Aber die Zahlen sprechen für sich. Zwei Monate. Vierzehn Menschen starben, weil sie Frauen waren. Die Justizmaschinerie dreht sich, aber das Bluten hört nicht auf.
Das Gesicht hinter einer Zahl
Der jüngste Fall gab der Statistik einen Namen: Rubí Patricia, eine suchende Mutter. Sie wurde am 27. Februar tot in einer Wohnung in Mazatlán aufgefunden.
„Der Angeklagte José Manuel ‚N‘, 24 Jahre alt, ging, nachdem er mit seiner Freundin zusammengelebt hatte, mit einem Messer zum Haus des Opfers“, erläuterte die Anklage.
Die Bilanz war brutal: 14 Verletzungen durch eine scharfe Waffe. In der ersten Anhörung brachte der Richter ihn mit einem Verfahren wegen schweren Femizids in Verbindung und erteilte ihm eine informelle Sicherungsverwahrung. Er und seine Anwälte behalten sich das Recht vor, auszusagen.

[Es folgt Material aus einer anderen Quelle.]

Definition JoinChannel (ctx : Context) (guildID channelID : string) : GoM World JoinChannelResult :=
  userID ← caller ctx;
  VoiceService.JoinChannel rdb lpb roomClient profile cfgURL userID guildID channelID ?> join_error.
Definition LeaveChannel (ctx : Context) (guildID channelID : string) : GoM World unit :=
  userID ← caller ctx;
  VoiceService.LeaveChannel rdb lpb roomClient userID guildID channelID
    ?> (λ _, Status Internal "failed to leave channel: %v").
Definition StartDMCall (ctx : Context) (channelID : string) (video : bool) : GoM World JoinChannelResult :=
  userID ← caller ctx;
  VoiceService.StartDMCall lpb roomClient dm profile cfgURL userID channelID video ?> mapDMCallError.
Definition JoinDMCall (ctx : Context) (channelID : string) (video : bool) : GoM World JoinChannelResult :=
  userID ← caller ctx;
  VoiceService.JoinDMCall lpb roomClient dm profile cfgURL userID channelID video ?> mapDMCallError.
Definition RejectDMCall (ctx : Context) (channelID : string) : GoM World unit :=
  userID ← caller ctx; VoiceService.RejectDMCall lpb dm userID channelID ?> mapDMCallError.
Definition LeaveDMCall (ctx : Context) (channelID : string) : GoM World unit :=
  userID ← caller ctx;
  VoiceService.LeaveDMCall lpb roomClient dm userID channelID ?> mapDMCallError.

Definition voiceToggle (ctx : Context) (channelID : string)
    (action : string → string → GoM World (list ParticipantState)) :
    GoM World (list ParticipantState) :=
  userID ← caller ctx;
  action userID channelID ?> (λ _, Status Internal "%v").
(** Mute, Unmute, Deafen, ... are [voiceToggle] at the service's methods. *)

Definition ServerMuteUser (ctx : Context) (channelID targetID : string) (muted : bool) : GoM World unit :=
  _ ← caller ctx;
  VoiceService.ServerMuteUser roomClient channelID targetID muted
    ?> (λ _, Status Internal "server mute failed: %v").
Definition ServerDeafenUser (ctx : Context) (channelID targetID : string) (deafened : bool) : GoM World unit :=
  _ ← caller ctx;
  VoiceService.ServerDeafenUser roomClient channelID targetID deafened
    ?> (λ _, Status Internal "server deafen failed: %v").
Definition DisconnectUser (ctx : Context) (channelID targetID : string) : GoM World unit :=
  _ ← caller ctx;
  VoiceService.DisconnectUser roomClient channelID targetID
    ?> (λ _, Status Internal "disconnect failed: %v").
Definition GetChannelParticipants (channelID : string) : GoM World (list VoiceParticipant) :=
  VoiceService.GetChannelParticipants roomClient channelID
    ?> (λ _, Status Internal "failed to get participants: %v").
End Handler.
End VoiceHandler.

Ein Schritt im juristischen Labyrinth. Ein kleiner Schimmer von Gerechtigkeit für eine zerrüttete Familie. Aber die unangenehme Frage bleibt: Was ist mit den anderen dreizehn? Und die, die noch kommen?
Der Staatsanwalt stellt Klagen vor. Erwähnt Beweise, Videos, Elemente, die zum mutmaßlichen Täter führen. Klingt nach einem funktionierenden System. Aber die makabre Bilanz des Jahres – 14 Femizide in 60 Tagen – schreit anders.
Sie arbeiten mit der Beweiserhebung, sagt sie. Unterdessen legt Sinaloa weiter zu.